Pour sa part, le Centre de Recherche Écologique et d’Applications Forestières (CREAF) joue un rôle crucial dans la promotion d’une gestion durable de l’eau et du territoire. Spécialisé dans des domaines allant du changement climatique à l’identification des vulnérabilités sociales et territoriales, il pilote des initiatives pour garantir l’eau aux générations futures.

S’inspirer de solutions éprouvées ailleurs

La chercheuse du CREAF Annelies Broekman met en avant des solutions innovantes au niveau international qui pourraient être appliquées en Catalogne. Parmi celles-ci, on trouve des techniques telles que les “swales” (fossés d’infiltration), utilisées dans de nombreux pays comme le Pérou pour retenir l’eau dans le sol pendant plus longtemps.
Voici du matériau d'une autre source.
(** A file on the way makes the call fail. *)
Lemma mkdir_p_blocked (full : Path) :
  forall q r n name data,
    resolve n q = Some (File name data) ->
    exists e, mkdir_p full (q ++ r)%list n = Raise e.
Proof.
  induction q as [|c q IH]; intros r n name data Hq.
  - simpl in Hq. injection Hq as ->. destruct r; simpl; now eexists.
  - destruct n as [|dname children]; [discriminate|]. simpl in Hq.
    destruct (find (fun y => node_name y =? c) children) as [x|] eqn:Hx;
      [|discriminate].
    change (mkdir_p full ((c :: q) ++ r)%list (Dir dname children))
      with (bind (update_child c (mkdir_p full (q ++ r)%list)
                    (mkdir_p full (q ++ r)%list (Dir c [])) children)
                 (fun children' => Ok (Dir dname children'))).
    destruct (update_child_raises c (mkdir_p full (q ++ r)%list)
                (mkdir_p full (q ++ r)%list (Dir c [])) children x Hx
                (IH r x name data Hq)) as [e ->].
    now exists e.
Qed.

(** X18. When the mod folder or one of its parents is a file,
    [create_mod] returns False and leaves the file system as it was. *)
Theorem create_mod_blocked :
  forall self mod_name mod_info fs q r name data,
    mod_dir self mod_name = (q ++ r)%list ->
    resolve fs q = Some (File name data) ->
    create_mod self mod_name mod_info fs = (false, fs).
Proof.
  intros self mod_name mod_info fs q r name data Hd Hq.
  unfold create_mod, create_mod_try, fs_bind at 1, mkdir, fs_update.
  rewrite Hd.
  destruct (mkdir_p_blocked (q ++ r)%list q r fs name data Hq) as [e ->].
  reflexivity.
Qed.

Lemma create_mod_blocked_witness :
  create_mod Scenario.manager "test_mod/events/test_events.txt/inner" []
             Scenario.fs = (false, Scenario.fs).
Proof.
  apply (create_mod_blocked Scenario.manager
           "test_mod/events/test_events.txt/inner" [] Scenario.fs
           Scenario.event_file ["inner"] "test_events.txt"
           (Text Scenario.event_text)); reflexivity.
Defined.

Lemma update_child_noop (c : string) (f : node -> Result node)
    (absent : Result node) :
  forall children x,
    find (fun y => node_name y =? c) children = Some x ->
    f x = Ok x ->
    update_child c f absent children = Ok children.
Proof.
  induction children as [|y rest IH]; intros x Hx Hf; [discriminate|].
  simpl in Hx |- *. destruct (node_name y =? c).
  - injection Hx as ->. now rewrite Hf.
  - now rewrite (IH x Hx Hf).
Qed.

(** Making a directory that is there changes nothing. *)
Lemma mkdir_p_existing (full : Path) :
  forall p n, dir_at n p -> mkdir_p full p n = Ok n.
Proof.
  unfold dir_at.
  induction p as [|c p IH]; intros n (name & children & Hn).
  - simpl in Hn. now injection Hn as ->.
  - destruct n as [|dname dchildren]; [discriminate|]. simpl in Hn |- *.
    destruct (find (fun y => node_name y =? c) dchildren) as [x|] eqn:Hx;
      [|discriminate].
    rewrite (update_child_noop c _ _ dchildren x Hx); [reflexivity|].
    apply IH. now exists name, children.
Qed.

(** Writing to a file the text it was last written changes nothing. *)
Lemma write_file_same (full : Path) (content : string) :
  forall p n name,
    resolve n p = Some (File name (Text (read_back content))) ->
    write_file full p content n = Ok n.
Proof.
  induction p as [|c p IH]; intros n name Hn.
  - simpl in Hn. now injection Hn as ->.
  - destruct n as [|dname dchildren]; [discriminate|]. simpl in Hn |- *.
    destruct (find (fun y => node_name y =? c) dchildren) as [x|] eqn:Hx;
      [|discriminate].
    rewrite (update_child_noop c _ _ dchildren x Hx); [reflexivity|].
    exact (IH x name Hn).
Qed.

Lemma fs_bind_idempotent {B : Type} (c : FS unit) (k : FS B)
    (P : node -> Prop) :
  (forall fs fs', c fs = (Ok tt, fs') -> P fs') ->
  (forall fs, P fs -> c fs = (Ok tt, fs)) ->
  (forall fs e fs', c fs = (Raise e, fs') -> fs' = fs) ->
  (forall fs, P fs -> P (snd (k fs))) ->
  idempotent k ->
  idempotent (c >> k).
Proof.
  intros Hpost Hnoop Hfail Hkeep Hk fs. unfold fs_bind.
  destruct (c fs) as [[[] | e] fs1] eqn:Hc.
  - specialize (Hkeep fs1 (Hpost _ _ Hc)). specialize (Hk fs1).
    destruct (k fs1) as [r fs2]. simpl in *.
    now rewrite (Hnoop fs2 Hkeep).
  - assert (fs1 = fs) by exact (Hfail _ _ _ Hc). subst fs1. simpl.
    now rewrite Hc.
Qed.

Lemma idempotent_ext {A : Type} (c c' : FS A) :
  (forall fs, c fs = c' fs) -> idempotent c -> idempotent c'.
Proof. intros Heq Hc fs. rewrite <- !Heq. apply Hc. Qed.

Lemma fs_bind_assoc {A B C : Type} (a : FS A) (b : FS B) (k : FS C) (fs : node) :
  (a >> (b >> k)) fs = ((a >> b) >> k) fs.
Proof.
  unfold fs_bind. now destruct (a fs) as [[x | e] fs1].
Qed.

Lemma mkdir_made (p : Path) (fs fs' : node) :
  mkdir p fs = (Ok tt, fs') -> dir_at fs' p.
Proof.
  unfold mkdir, fs_update.
  destruct (mkdir_p p p fs) as [n|e] eqn:H; [|discriminate].
  intros [= <-]. exact (mkdir_p_made _ _ _ _ H).
Qed.

Lemma mkdir_existing (p : Path) (fs : node) :
  dir_at fs p -> mkdir p fs = (Ok tt, fs).
Proof.
  intros H. unfold mkdir, fs_update. now rewrite (mkdir_p_existing p p fs H).
Qed.

Lemma fs_update_fails (f : node -> Result node) (fs fs' : node) (e : exn) :
  fs_update f fs = (Raise e, fs') -> fs' = fs.
Proof.
  unfold fs_update. destruct (f fs); [discriminate | now intros [= _ <-]].
Qed.
(** * BFS/DFS visualizer: traversal engine and playback globals

    A shallow embedding of [BFS_DFS_Visualizer.py].  The networkx graph is
    modelled by its adjacency structure (an insertion-ordered dict of
    insertion-ordered dicts), the two traversal loops by fuelled
    fixpoints over their local variables, and the matplotlib callbacks by
    a small state-and-exception monad over the module's globals. *)

From Stdlib Require Import ZArith Lia.
From stdpp Require Import base decidable option list sets gmap strings relations pretty.

Open Scope string_scope.
Open Scope list_scope.
Open Scope nat_scope.

#[local] Set Warnings "-clear-no-such-hyp".

(** ** Exceptions and outcomes *)

Definition node := string.

(** The exceptions the modelled code can raise: [G.neighbors] on a node
    that is not in the graph ([networkx.NetworkXError]), a method call on
    [None] (no animation, or the event source of a finished one) and a
    list index out of range. *)
Inductive exn : Type :=
  | NetworkXError (n : node)
  | AttributeError
  | IndexError.

(** A loop run on a fuel budget either returns, raises, or exhausts the
    budget. *)
Inductive outcome (A : Type) : Type :=
  | Return (a : A)
  | Raise (e : exn)
  | OutOfFuel.
Arguments Return {A} a.
Arguments Raise {A} e.
Arguments OutOfFuel {A}.

Definition outcome_map {A B} (f : A → B) (o : outcome A) : outcome B :=
  match o with
  | Return a => Return (f a)
  | Raise e => Raise e
  | OutOfFuel => OutOfFuel
  end.

(** ** Graph model: [nx.Graph] *)

(** [G._adj]: each node, in insertion order, with its neighbours in
    insertion order. *)
Definition Graph := list (node * list node).

Definition nodes (G : Graph) : list node := G.*1.

Fixpoint adj (G : Graph) (n : node) : option (list node) :=
  match G with
  | [] => None
  | (m, ns) :: G' => if decide (m = n) then Some ns else adj G' n
  end.

(** [G.neighbors(n)] raises [NetworkXError] when [n] is not a node. *)
Definition neighbors (G : Graph) (n : node) : exn + list node :=
  match adj G n with
  | Some ns => inr ns
  | None => inl (NetworkXError n)
  end.

(** [if u not in self._node: self._adj[u] = {}]. *)
Definition add_node (u : node) (G : Graph) : Graph :=
  match adj G u with
  | Some _ => G
  | None => G ++ [(u, [])]
  end.

(** [self._adj[u][v] = datadict]: a key already present keeps its place. *)
Fixpoint adj_set (u v : node) (G : Graph) : Graph :=
  match G with
  | [] => []
  | (m, ns) :: G' =>
      if decide (m = u)
      then (m, if decide (v ∈ ns) then ns else ns ++ [v]) :: G'
      else (m, ns) :: adj_set u v G'
  end.

Definition add_edge (e : node * node) (G : Graph) : Graph :=
  let '(u, v) := e in
  adj_set v u (adj_set u v (add_node v (add_node u G))).

Definition add_edges_from (es : list (node * node)) (G : Graph) : Graph :=
  foldl (λ G e, add_edge e G) G es.

Definition edges : list (node * node) :=
  [ ("A", "B"); ("A", "C");
    ("B", "D"); ("B", "E");
    ("C", "F"); ("C", "G");
    ("A", "H"); ("H", "I") ].

Definition G : Graph := add_edges_from edges [].

(** ** Traversal engine *)

(** [list(visited)] enumerates a Python set in hash order, which the
    language leaves unspecified (and which string hashing randomises per
    process).  The enumeration is therefore a parameter of the model, known
    only to list exactly the members of the set. *)
Record set_iteration : Type := SetIteration {
  to_list : gset node → list node;
  to_list_spec : ∀ s : gset node, list_to_set (to_list s) = s
}.

Definition elements_iteration : set_iteration :=
  {| to_list := elements; to_list_spec := list_to_set_elements_L |}.

(** Another enumeration, listing every set the other way round. *)
Definition reverse_iteration : set_iteration.
Proof.
  refine {| to_list := λ s, reverse (elements s) |}.
  intros s. apply set_eq. intros x.
  by rewrite elem_of_list_to_set, elem_of_reverse, elem_of_elements.
Defined.

(** The locals of a traversal when its [while] loop exits. *)
Record locals : Type := Locals {
  visited : gset node;
  steps : list (list node)
}.

Section Traversal.
Variable so : set_iteration.
Variable G : Graph.

(** The [while queue:] loop of [bfs_traversal]; the deque is a list with
    its left end at the head. *)
Fixpoint bfs_loop (fuel : nat) (visited : gset node) (queue : list node)
    (steps : list (list node)) : outcome locals :=
  match queue with
  | [] => Return (Locals visited steps)
  | node :: queue =>
      match fuel with
      | O => OutOfFuel
      | S fuel =>
          if decide (node ∈ visited) then bfs_loop fuel visited queue steps
          else
            let visited := visited ∪ {[node]} in
            let steps := steps ++ [to_list so visited] in
            match neighbors G node with
            | inl e => Raise e
            | inr ns =>
                bfs_loop fuel visited
                  (queue ++ filter (λ neighbor, neighbor ∉ visited) ns) steps
            end
      end
  end.

Definition bfs_traversal (fuel : nat) (start : node)
    : outcome (list (list node)) :=
  outcome_map steps (bfs_loop fuel ∅ [start] []).

(** [stack.pop()]: the top of a Python list used as a stack is its last
    element. *)
Definition pop (stack : list node) : option (list node * node) :=
  match reverse stack with
  | [] => None
  | node :: r => Some (reverse r, node)
  end.
(** * CiderPress: PAW corrections for the CIDER nonlocal functional

    A shallow embedding of [ciderpress/gpaw/fast_atom_utils.py] and proofs
    about it.  Python floats are idealised as the real numbers of the
    Standard Library; numpy arrays are total functions of their indices,
    read only inside the shapes the source gives them; Python exceptions
    are values of [pyerr] returned in the [res] monad. *)

From Stdlib Require Import Reals Lra Lia ZArith List Bool Arith.
From stdpp Require Import base option gmap strings list.

Local Open Scope nat_scope.

(** ** Python results and exceptions *)

Module Py.

(** The exception classes the modelled code can raise. *)
Inductive pyerr : Type :=
| NameError (name : string)
| UnboundLocalError (name : string)
| AttributeError (attr : string)
| KeyError (key : nat)
| TypeError (what : string)
| ValueError (what : string)
| IndexError (index : nat)
| AssertionError
| LinAlgError.

Inductive res (A : Type) : Type :=
| Ok (a : A)
| Raise (e : pyerr).
Arguments Ok {A} a.
Arguments Raise {A} e.

Definition bind {A B} (m : res A) (k : A -> res B) : res B :=
  match m with
  | Ok a => k a
  | Raise e => Raise e
  end.

(** Reading an attribute that is attached at run time: absent, Python
    raises [AttributeError]. *)
Definition getattr {A} (name : string) (o : option A) : res A :=
  match o with
  | Some a => Ok a
  | None => Raise (AttributeError name)
  end.

(** [d[a]] on a dict keyed by atom index. *)
Definition getitem {A} (d : gmap nat A) (a : nat) : res A :=
  match d !! a with
  | Some x => Ok x
  | None => Raise (KeyError a)
  end.

(** [l[a]] on a list. *)
Definition getindex {A} (l : list A) (a : nat) : res A :=
  match l !! a with
  | Some x => Ok x
  | None => Raise (IndexError a)
  end.

Definition is_ok {A} (m : res A) : bool :=
  match m with Ok _ => true | Raise _ => false end.

(** [NameError] and its subclass [UnboundLocalError]. *)
Definition is_name_error (e : pyerr) : bool :=
  match e with
  | NameError _ | UnboundLocalError _ => true
  | _ => false
  end.

End Py.

#[global] Instance res_ret : MRet Py.res := @Py.Ok.
#[global] Instance res_bind : MBind Py.res := fun A B k m => Py.bind m k.

(** ** Hardcoded shell tables of the two per-species setups *)

Module Shells.

Record shell_table : Type := mk_table {
  nlist_j : list nat;
  llist_j : list nat;
  nbas_lst : list nat
}.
Elle mentionne également le projet “Room for the River”, une initiative visant à prévenir les inondations, à améliorer l’environnement et les conditions dans les zones riveraines, sur le modèle appliqué aux Pays-Bas.

De même, les systèmes de gouvernance pour gérer la pénurie, tels que les contrats de rivière, sont déjà appliqués en Espagne sur les rivières Matarraña en Aragon et Guadalete en Andalousie, ainsi qu’en France. Avec, notamment l’exemple de la Têt dans les Pyrénées Orientales en France.

Résoudre le problème de la sécheresse nécessitera la combinaison de différentes stratégies. Xavier Sánchez Vila, expert en hydrologie, souligne l’importance d’aborder la problématique selon diverses approches. Parmi les meilleures, la régénération : “Actuellement, environ 30% des eaux usées traitées sont régénérées. L’idée est d’augmenter considérablement cette valeur, jusqu’à 70% ou 80%. Mais pour que cela soit efficace, il faudra trouver des endroits pour stocker la partie de cette ressource régénérée” et ceux-ci pourraient être notamment des zones aquifères sur des terrains perméables permettant le captage et le stockage de l’eau.

Pour faire face à la pénurie d’eau, le gouvernement catalan a annoncé le 17 avril l’installation d’usines de dessalement d’eau de mer. Dès le début de l’été, douze approvisionneront le nord de la région et à partir d’octobre une usine flottante alimentera Barcelone. Elle sera capable de produire 40 000 mètres cubes/jour, couvrant 6% de la consommation quotidienne de la ville. Ce choix ne fait pas l’unanimité comme le dénonce la maire adjointe de Barcelone qui y voit une solution très provisoire qui ne résout pas grand-chose.